◆ WHAT IS REQUIRED: Below are records; copy every line among them that contains the word "assert".

◆ INPUT FOR THIS TASK:

(** A running minimum that starts at [Infinity] or at a finite number. *)
Lemma foldl_min_bound (l : list Q) (m : num) :
  m = PInf \/ is_finite m ->
  (l = [] /\ foldl Math_min m (Fin <$> l) = m)
  \/ (exists r, foldl Math_min m (Fin <$> l) = Fin r
                /\ (forall x, x ∈ l -> r <= x)).
Proof.
  revert m. induction l as [|x l IH]; intros m Hm; [by left|].
  right. cbn [fmap list_fmap foldl].
  assert (Hstep : exists y, Math_min m (Fin x) = Fin y /\ y <= x).
  { destruct Hm as [->|Hm].
    - exists x. split; [done|lra].
    - apply is_finite_inv in Hm as [qm ->].
      unfold Math_min. cbn [isNaN orb].
      destruct (Fin x <? Fin qm)%num eqn:E.
      + exists x. split; [done|lra].
      + apply lt_fin_false in E. by exists qm. }
  destruct Hstep as (y & -> & Hy).
  destruct (IH (Fin y)) as [[-> Hr]|(r & Hr & Hb)]; [by right| |].
  - exists y. split; [done|]. intros z Hz.
    apply list_elem_of_singleton in Hz as ->. done.
  - exists r. split; [done|].
    intros z [->|Hz]%elem_of_cons; [|by apply Hb].
    assert (Hry : r <= y); [|lra].
    clear -Hr. revert y r Hr.
    induction l as [|w l IHl]; intros y r Hr.
    + cbn in Hr. injection Hr as ->. lra.
    + cbn [fmap list_fmap foldl] in Hr.
      unfold Math_min at 2 in Hr. cbn [isNaN orb] in Hr.
      destruct (Fin w <? Fin y)%num eqn:E.
      * apply lt_fin in E. apply IHl in Hr. lra.
      * by apply IHl in Hr.
Qed.

Lemma foldl_max_bound (l : list Q) (m : num) :
  m = NInf \/ is_finite m ->
  (l = [] /\ foldl Math_max m (Fin <$> l) = m)
  \/ (exists r, foldl Math_max m (Fin <$> l) = Fin r
                /\ (forall x, x ∈ l -> x <= r)).
Proof.
  revert m. induction l as [|x l IH]; intros m Hm; [by left|].
  right. cbn [fmap list_fmap foldl].
  assert (Hstep : exists y, Math_max m (Fin x) = Fin y /\ x <= y).
  { destruct Hm as [->|Hm].
    - exists x. split; [done|lra].
    - apply is_finite_inv in Hm as [qm ->].
      unfold Math_max. cbn [isNaN orb].
      destruct (Fin qm <? Fin x)%num eqn:E.
      + exists x. split; [done|lra].
      + apply lt_fin_false in E. by exists qm. }
  destruct Hstep as (y & -> & Hy).
  destruct (IH (Fin y)) as [[-> Hr]|(r & Hr & Hb)]; [by right| |].
  - exists y. split; [done|]. intros z Hz.
    apply list_elem_of_singleton in Hz as ->. done.
  - exists r. split; [done|].
    intros z [->|Hz]%elem_of_cons; [|by apply Hb].
    assert (Hry : y <= r); [|lra].
    clear -Hr. revert y r Hr.
    induction l as [|w l IHl]; intros y r Hr.
    + cbn in Hr. injection Hr as ->. lra.
    + cbn [fmap list_fmap foldl] in Hr.
      unfold Math_max at 2 in Hr. cbn [isNaN orb] in Hr.
      destruct (Fin y <? Fin w)%num eqn:E.
      * apply lt_fin in E. apply IHl in Hr. lra.
      * by apply IHl in Hr.
Qed.

Lemma finite_list_inv (l : list num) :
  Forall is_finite l -> exists qs, l = Fin <$> qs.
Proof.
  induction 1 as [|a l Ha _ [qs ->]]; [by exists []|].
  apply is_finite_inv in Ha as [q ->]. by exists (q :: qs).
Qed.

(** One axis of the padded box: strict as soon as two coordinates differ. *)
Lemma padded_axis_strict (l : list num) (u v : num) :
  Forall is_finite l -> u ∈ l -> v ∈ l -> (u <? v)%num = true ->
  let lo := foldl Math_min PInf l in
  let hi := foldl Math_max NInf l in
  let pad := ((hi - lo) * Fin 0.1)%num in
  ((lo - pad) <? (hi + pad))%num = true.
Proof.
  intros Hfin Hu Hv Huv.
  destruct (finite_list_inv l Hfin) as [qs ->].
  apply list_elem_of_fmap in Hu as (x & -> & Hx).
  apply list_elem_of_fmap in Hv as (y & -> & Hy).
  apply lt_fin in Huv.
  destruct (foldl_min_bound qs PInf) as [[-> _]|(a & -> & Ha)];
    [by left|by apply elem_of_nil in Hx|].
  destruct (foldl_max_bound qs NInf) as [[-> _]|(b & -> & Hb)];
    [by left|by apply elem_of_nil in Hx|].
  cbv zeta. cbn [sub neg add mul]. apply lt_fin.
  pose proof (Ha x Hx). pose proof (Hb y Hy). lra.
Qed.

End BBoxFacts.

(** C3 (as stated, refuted): three distinct vertices on one meridian give
    a box of zero width; the padding is 10% of a zero span. *)
Lemma bbox_of_collinear_vertices :
  let polygon := [(Fin 0, Fin 0); (Fin 0, Fin 1); (Fin 0, Fin 2)] in
  NoDup polygon
  /\ minLng (bbox_of polygon) ==n maxLng (bbox_of polygon)
  /\ (minLng (bbox_of polygon) <? maxLng (bbox_of polygon))%num = false.
Proof.
  cbv zeta. split; [|split; reflexivity].
  repeat (apply NoDup_cons; split;
          [rewrite ?elem_of_cons, elem_of_nil; intuition discriminate|]).
  apply NoDup_nil_2.
Qed.

(** C3 (amended): for a polygon of finite coordinates that has two
    vertices of different longitude and two vertices of different
    latitude, the padded box satisfies minLng < maxLng and
    minLat < maxLat. *)
Theorem padded_bbox_strict (polygon : list point) (p q r s : point) :
  Forall finite_point polygon ->
  p ∈ polygon -> q ∈ polygon -> (p.1 <? q.1)%num = true ->
  r ∈ polygon -> s ∈ polygon -> (r.2 <? s.2)%num = true ->
  (minLng (bbox_of polygon) <? maxLng (bbox_of polygon))%num = true
  /\ (minLat (bbox_of polygon) <? maxLat (bbox_of polygon))%num = true.
Proof.
  intros Hfin Hp Hq Hpq Hr Hs Hrs.
  unfold bbox_of, raw_extent. rewrite raw_extent_components. cbn [minLng maxLng minLat maxLat].
  split.
  - apply (padded_axis_strict (fst <$> polygon) p.1 q.1); try done.
    + apply Forall_fmap. eapply Forall_impl; [exact Hfin|]. by intros ? [? ?].
    + by apply list_elem_of_fmap_2.
    + by apply list_elem_of_fmap_2.
  - apply (padded_axis_strict (snd <$> polygon) r.2 s.2); try done.
    + apply Forall_fmap. eapply Forall_impl; [exact Hfin|]. by intros ? [? ?].
    + by apply list_elem_of_fmap_2.
    + by apply list_elem_of_fmap_2.
Qed.

Lemma padded_bbox_strict_witness :
  let polygon := [(Fin 0, Fin 0); (Fin 0, Fin 1); (Fin 1, Fin 1); (Fin 1, Fin 0)] in
  (minLng (bbox_of polygon) <? maxLng (bbox_of polygon))%num = true
  /\ (minLat (bbox_of polygon) <? maxLat (bbox_of polygon))%num = true.
Proof.
  cbv zeta.
  apply (padded_bbox_strict
           [(Fin 0, Fin 0); (Fin 0, Fin 1); (Fin 1, Fin 1); (Fin 1, Fin 0)]
           (Fin 0, Fin 0) (Fin 1, Fin 1) (Fin 0, Fin 0) (Fin 1, Fin 1)).
  - repeat constructor.
  - apply list_elem_of_here.
  - do 2 apply list_elem_of_further. apply list_elem_of_here.
  - reflexivity.
  - apply list_elem_of_here.
  - do 2 apply list_elem_of_further. apply list_elem_of_here.
  - reflexivity.
Defined.

(** ** GridBuilder *)

Section GridFacts.

Lemma three_by_three (matrix : list (list num)) :
  length matrix = 3%nat -> Forall (fun row => length row = 3%nat) matrix ->
  exists a0 a1 a2 b0 b1 b2 c0 c1 c2,
    matrix = [[a0; a1; a2]; [b0; b1; b2]; [c0; c1; c2]].
Proof.
  intros Hlen Hrows.
  destruct matrix as [|[|a0 [|a1 [|a2 [|]]]] [|[|b0 [|b1 [|b2 [|]]]]
    [|[|c0 [|c1 [|c2 [|]]]] [|]]]]; try done;
    repeat (apply Forall_cons_1 in Hrows as [? Hrows]); try done.
  by eexists _, _, _, _, _, _, _, _, _.
Qed.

◆ EXPECTED ANSWER:
  assert (Hstep : exists y, Math_min m (Fin x) = Fin y /\ y <= x).
    assert (Hry : r <= y); [|lra].
  assert (Hstep : exists y, Math_max m (Fin x) = Fin y /\ x <= y).
    assert (Hry : y <= r); [|lra].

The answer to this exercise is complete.